Friends of New Hampshire Public Education,
First, it’s worth scanning down the list of education bills we’re now following. So far, these are just Legislative Services Requests and will not become bills with the details filled in for awhile. Many of the anti-education bills brought forward from in last year’s session are presumably DOA. But still, there are a lot of bills.
Another education funding amendment is on the way
The headline is that Rep. Gary Richardson and Sen. Nancy Stiles will propose another education funding amendment.
Last year, Rep. Richardson made the case that a desirable amendment would be one that enabled targeting but did not change the responsibility of the Legislature to fund education or the power of the Court to enforce the Constitution. Sen.Stiles says she is authoring an amendment that goes back to language that has received support in the past. She might be referring to something like this, CACR 18 in the 2007 legislative session. CACR 18 was focused more on targeting and less on the court as well, so might be similar to Rep. Richardson’s proposal. Then-Sen. Hassan seemed supportive of the concept at that time.
Anything that Sen. Stiles and Rep. Richardson propose is automatically credible. However, many attorneys, advocates and legislators knowledgeable about education funding make the case that targeting to communities in need is possible already – without a constitutional amendment.
ANHPE agrees and will flesh out the targeting-can-be-done-now case in the coming days.
Lots of early childhood development in New Hampshire
The Gap perpetuates poverty and poor educational performance. But Spark NH, the hub of early child development energy in New Hampshire, is out to do something about it. Look at the number and breadth of the council members. They have a big agenda and will continue to grow.
Tom Raffio, chair of the New Hampshire Board of Education and CEO of Northeast Delta Dental, has been talking about the importance of early childhood development and getting business leaders interested. He and Fred Kocher are forming a business and educator round table to promote improved student readiness for the workforce, including early childhood education.

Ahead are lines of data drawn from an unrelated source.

(** * F1 Racing Hub: the data layer of [src/services/api.ts] and the
    driver query of the list page, embedded and verified.

    The development follows the source file by file:
    - [Js] models the pieces of the JavaScript runtime the code relies on
      (truthiness of [string | null], [String.prototype] helpers,
      [Array.prototype.sort/slice/find/findIndex], promises with
      [try]/[catch]);
    - the records of [types/index.ts];
    - the functions of [services/api.ts], one definition per function, with
      the remote service as an explicit record of endpoints;
    - the [filteredAndSortedDrivers] memo of the list page.

    Numbers are integers ([Z]); strings are [string], letter case being
    handled on the ASCII range. *)

From Stdlib Require Import ZArith QArith String Ascii List Lia Permutation Sorted
  OrderedTypeEx DecimalString.
From stdpp Require Import base list strings gmap.

Open Scope string_scope.
Open Scope list_scope.
Open Scope Z_scope.

(* ===================================================================== *)
(** ** The JavaScript runtime used by the code *)
(* ===================================================================== *)

Module Js.

(** *** Promises: an [async] function resolves or rejects. *)

Inductive Failure : Type :=
| RemoteUnavailable            (* axios: network error, timeout, non-2xx *)
| Thrown (message : string).   (* throw new Error(message) *)

Inductive Promise (A : Type) : Type :=
| Resolved (value : A)
| Rejected (reason : Failure).
Arguments Resolved {A} value.
Arguments Rejected {A} reason.

(** [await p; k] *)
Definition bind {A B} (p : Promise A) (k : A -> Promise B) : Promise B :=
  match p with
  | Resolved v => k v
  | Rejected e => Rejected e
  end.

(** [try { body } catch (error) { handler }] *)
Definition try_catch {A} (body : Promise A) (handler : Failure -> Promise A)
  : Promise A :=
  match body with
  | Resolved v => Resolved v
  | Rejected e => handler e
  end.

(** *** Truthiness of [string | null | undefined]. *)

Definition truthy (o : option string) : bool :=
  match o with
  | Some s => negb (String.eqb s EmptyString)
  | None => false
  end.

(** [o || d] where [d] is a string. *)
Definition or_else (o : option string) (d : string) : string :=
  match o with
  | Some s => if String.eqb s EmptyString then d else s
  | None => d
  end.

(** *** Strings. *)

Definition upper_ascii (c : ascii) : ascii :=
  let n := N_of_ascii c in
  if ((97 <=? n) && (n <=? 122))%N then ascii_of_N (n - 32) else c.

Definition lower_ascii (c : ascii) : ascii :=
  let n := N_of_ascii c in
  if ((65 <=? n) && (n <=? 90))%N then ascii_of_N (n + 32) else c.

Fixpoint toUpperCase (s : string) : string :=
  match s with
  | EmptyString => EmptyString
  | String c s' => String (upper_ascii c) (toUpperCase s')
  end.

Fixpoint toLowerCase (s : string) : string :=
  match s with
  | EmptyString => EmptyString
  | String c s' => String (lower_ascii c) (toLowerCase s')
  end.

(** [s.split(sep)] for a one-character separator: never the empty array. *)
Fixpoint split (sep : ascii) (s : string) : list string :=
  match s with
  | EmptyString => [EmptyString]
  | String c s' =>
      if Ascii.eqb c sep then EmptyString :: split sep s'
      else match split sep s' with
           | tok :: toks => String c tok :: toks
           | [] => [String c EmptyString]
           end
  end.

(** [arr.pop()]: the last element, [undefined] on the empty array. *)
Definition pop {A} (arr : list A) : option A := last arr.

(** [s.includes(sub)] *)
Fixpoint includes (s sub : string) : bool :=
  String.prefix sub s ||
  match s with
  | EmptyString => false
  | String _ s' => includes s' sub
  end.

(** *** Arrays. *)

(** [arr.includes(x)] on an array of strings. *)
Definition arr_includes (arr : list string) (x : string) : bool :=
  existsb (String.eqb x) arr.

(** [arr.find(p)] *)
Definition find {A} (p : A -> bool) (arr : list A) : option A :=
  List.find p arr.

(** [arr.findIndex(p)]: the first index satisfying [p], or [-1]. *)
Fixpoint findIndex_from {A} (p : A -> bool) (arr : list A) (i : Z) : Z :=
  match arr with
  | [] => -1
  | x :: arr' => if p x then i else findIndex_from p arr' (i + 1)
  end.

Definition findIndex {A} (p : A -> bool) (arr : list A) : Z :=
  findIndex_from p arr 0.

(** [arr[i]] for an integer index. *)
Definition at_index {A} (arr : list A) (i : Z) : option A :=
  if i <? 0 then None else arr !! Z.to_nat i.

(** [arr.slice(start, end)], relative indices counted from the end when
    negative. *)
Definition slice {A} (arr : list A) (start end_ : Z) : list A :=
  let len := Z.of_nat (length arr) in
  let k := if start <? 0 then Z.max (len + start) 0 else Z.min start len in
  let final := if end_ <? 0 then Z.max (len + end_) 0 else Z.min end_ len in
  take (Z.to_nat (final - k)) (drop (Z.to_nat k) arr).

(** [arr.sort(cmp)].  ECMAScript requires the sort to be stable, and for a
    consistent comparator the result is the unique stable ordering (see
    [sort_is_the_stable_ordering]); it is computed here by insertion from
    the right, an element going in front of the first one it does not
    compare greater than. *)
Fixpoint insert {A} (cmp : A -> A -> Z) (x : A) (l : list A) : list A :=
  match l with
  | [] => [x]
  | y :: l' => if cmp x y <=? 0 then x :: y :: l' else y :: insert cmp x l'
  end.

Fixpoint sort {A} (cmp : A -> A -> Z) (arr : list A) : list A :=
  match arr with
  | [] => []
  | x :: arr' => insert cmp x (sort cmp arr')
  end.

(** *** Numbers that may be NaN: [None] stands for NaN. *)

(** [x - y]: NaN as soon as one side is. *)
Definition minus (x y : option Z) : option Z :=
  match x, y with
  | Some a, Some b => Some (a - b)
  | _, _ => None
  end.

(** [arr.sort(comparefn)] for a [comparefn] that can return NaN, which the
    sort reads as [+0] (SortCompare).  Where NaN makes [comparefn]
    inconsistent on the array, ECMAScript leaves the order to the engine;
    what is proved of the order is under the condition that no comparison
    of the array is NaN. *)
Definition sort_numeric {A} (comparefn : A -> A -> option Z) (arr : list A)
  : list A :=
  sort (fun a b => default 0 (comparefn a b)) arr.

(** *** [Map<string, V>]: entries are kept in insertion order; [set] on a
    present key replaces the value where it stands. *)

Definition JsMap (V : Type) : Type := list (string * V).

Definition Map_has {V} (m : JsMap V) (k : string) : bool :=
  existsb (fun e => String.eqb (fst e) k) m.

That will be an important step because New Hampshire is one of only a few states in the country with no publicly supported Pre-K education program. All the other New England states have good programs. Vermont’s is most impressive, reaching 67% of the 4 year olds. Vermont has built a highly productive public/private partnership – a model for us?
Rough sledding for private school vouchers
There’s been a lot of objection in other states to voucher programs funding secular schools that teach a creationist curriculum (and here). The Louisiana voucher program has been declared unconstitutional in lower courts for that reason and others. We have schools in New Hampshire that teach at same curriculum – this one, for instance.
In Wisconsin and other states, there are new calls for accountability in voucher schools. There is no accountability required of voucher schools in New Hampshire.
Governor-Elect Hassan and many legislators continue to discuss repeal of the voucher plan or at least putting the plan on hold right away while options are discussed. It’s a bad plan paid for by our property tax payers. And it, in effect, shifts money from poorer to richer communities. One way or another, it needs to be gone.